Anche le rose dei grandi tornei come il Mondiale vengono numerate secondo regole specifiche della competizione anziché secondo la convenzione dei club. Ogni rosa numera i propri giocatori individualmente per quel torneo, in genere da 1 fino alla dimensione della rosa stessa, e uno stesso numero non può essere assegnato a due giocatori diversi nella stessa rosa. Trattandosi di registrazioni specifiche per il torneo, un giocatore può finire per indossare un numero completamente diverso in nazionale rispetto a quello che porta con il proprio club — è comune vedere un giocatore che indossa, ad esempio, il 21 con il club scendere in campo con un numero a una cifra in un grande torneo internazionale, semplicemente per l'ordine della lista dei convocati o per una tradizione numerica della propria federazione.

Numeri ritirati e non disponibili

Alcuni club scelgono di ritirare un numero in omaggio a un giocatore leggendario, il che significa che viene messo da parte e non assegnato a nessun membro della rosa per un certo periodo o in modo permanente, anche se si tratta di una decisione del club e non di un obbligo previsto dalle regole del gioco. In altri casi, è sempre più comune che un determinato numero basso resti inutilizzato per una stagione semplicemente perché nessun giocatore attuale lo ha rivendicato, in particolare dopo la partenza di un beniamino dei tifosi che lo ha indossato per anni. I numeri di maglia possono anche avere un valore scaramantico o personale per i giocatori stessi, con alcuni che scelgono deliberatamente un numero legato a una data di nascita, a una maglia del passato ammirata da bambini, o a un numero considerato portafortuna.

Domande frequenti

Perché il numero 10 è associato ai trequartisti?

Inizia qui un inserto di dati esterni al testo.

Lemma keys_rotate_ends m :
  keys_in_order m -> log_verifies m ->
  ends (fun m' => log_verifies m' /\ ~ unhindered m)
    (fun _ m' => log_verifies m' /\ rotated m m') (keys_rotate m).
Proof.
  intros Hk Hv.
  assert (Hh : forall m0 m', calm m m0 -> log_verifies m' -> hindered m0 ->
            log_verifies m' /\ ~ unhindered m).
  { intros m0 m' Hm0 Hv' Hhin. split; [done|]. by eapply unhindered_hindered. }
  unfold keys_rotate.
  process_step. process_step. process_step. process_step.
  2: { intros E. split; [done|]. intros (_ & _ & Hsock & _). by rewrite Hsock in E. }
  intros _. process_step. process_step. intros m1 Hm1.
  process_step. apply verify_audit_ends;
    [|intros m2 _ Hno; destruct Hno; by eapply log_verifies_calm].
  intros _ m2 Hm2 _. pose proof (transitivity Hm1 Hm2) as Hm. clear Hm1 Hm2 m1.
  assert (Hk2 := keys_in_order_calm _ _ Hm Hk). assert (Hv2 := log_verifies_calm _ _ Hm Hv).
  pose proof (calm_database _ _ Hm) as Hd2.
  destruct (active_signing_key _ _ Hk2) as (old & key & Ea & Hold & Hact & Hsec & Hlen & Ht).
  process_step. process_step; rewrite Ea; [intros ? [= <-]|by intros []].
  process_step. process_step; [|done]. intros old_id [= <-].
  process_step. eapply stored_key_ends; [done..|]. intros m3 Hm3.
  pose proof (transitivity Hm Hm3) as Hm03. pose proof (calm_database _ _ Hm3) as Hd3.
  process_step. apply closing_checkpoint_ends; rewrite ?Hd3; try done.
  { by eapply log_verifies_calm. }
  { intros m4 Hm4 Hw. eapply (Hh m3); [done| |by left].
    by eapply log_verifies_calm, log_verifies_calm. }
  intros m4 Hm4 Hv4 Hs4. process_step. unfold generate_key.
  process_step. process_step. intros n m5 Hm5. process_step.
  assert (Hd5 : exists rows, database m5 = set_audit_checkpoints (database m) rows).
  { rewrite (calm_database _ _ Hm5), <-Hd2, <-Hd3. apply Hm4. }
  assert (Hnew : newest (database m5) = newest (database m)) by by destruct Hd5 as [rows ->].
  apply rotate_to_ends.
  - eapply keys_in_order_calm; [exact Hm5|]. unfold keys_in_order.
    rewrite <-(calm_database _ _ Hm5), Hnew, <-Hd2, <-Hd3.
    eapply keys_up_to_same_keys; [exact Hm4|]. apply (keys_in_order_calm _ _ Hm3 Hk2).
  - by eapply log_verifies_calm.
  - by eapply log_sealed_calm.
  - destruct Hd5 as [rows ->]. cbn. by rewrite <-Hd2.
  - done.
  - apply random_length.
  - intros m' Hv' Hor. split; [done|]. intros (Hrel & Hw & _ & Hlt).
    destruct Hor as [[Hw'|Hr]|Hmax]; [|done|lia]. apply Hw', (calm_writes _ _ Hm5), Hm4.
    by apply (calm_writes _ _ Hm03).
  - intros m' Hv' Hrot. split; [done|]. unfold rotated in *. by rewrite <-Hnew.
Qed.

Nel vecchio sistema di numerazione per ruolo, la maglia numero 10 andava al centrocampista offensivo o alla seconda punta che creava occasioni alle spalle dell'attaccante principale. Anche se oggi i numeri non vengono più assegnati per ruolo, una lunga serie di grandi giocatori creativi che hanno indossato il 10 ha consolidato l'associazione del numero con visione di gioco, creatività e responsabilità nella manovra offensiva della squadra.

I portieri indossano sempre il numero 1?

Non necessariamente secondo le regole attuali, anche se resta di gran lunga la scelta più comune. Poiché i numeri di maglia sono ormai fissi per l'intera stagione anziché legati rigidamente al ruolo, un club potrebbe tecnicamente assegnare l'1 a un giocatore di movimento, ma i portieri continuano in stragrande maggioranza a indossarlo per tradizione e per l'immediata riconoscibilità agli occhi di arbitri e tifosi.

Due giocatori della stessa squadra possono indossare lo stesso numero?

No. Una volta registrato per una competizione o una stagione, un numero di maglia appartiene esclusivamente a quel giocatore e non può essere assegnato a un compagno finché non si libera nuovamente, ad esempio dopo un trasferimento o un cambio nella lista della rosa la stagione successiva.

Perché a volte i giocatori indossano numeri diversi tra club e nazionale?

I numeri di maglia del club e quelli della nazionale vengono registrati in modo completamente separato, ciascuno seguendo le proprie regole di numerazione e l'ordine della lista dei convocati di quella competizione. Un giocatore è quindi libero di indossare un numero con il club e uno del tutto diverso in nazionale, e non c'è alcun obbligo che i due coincidano.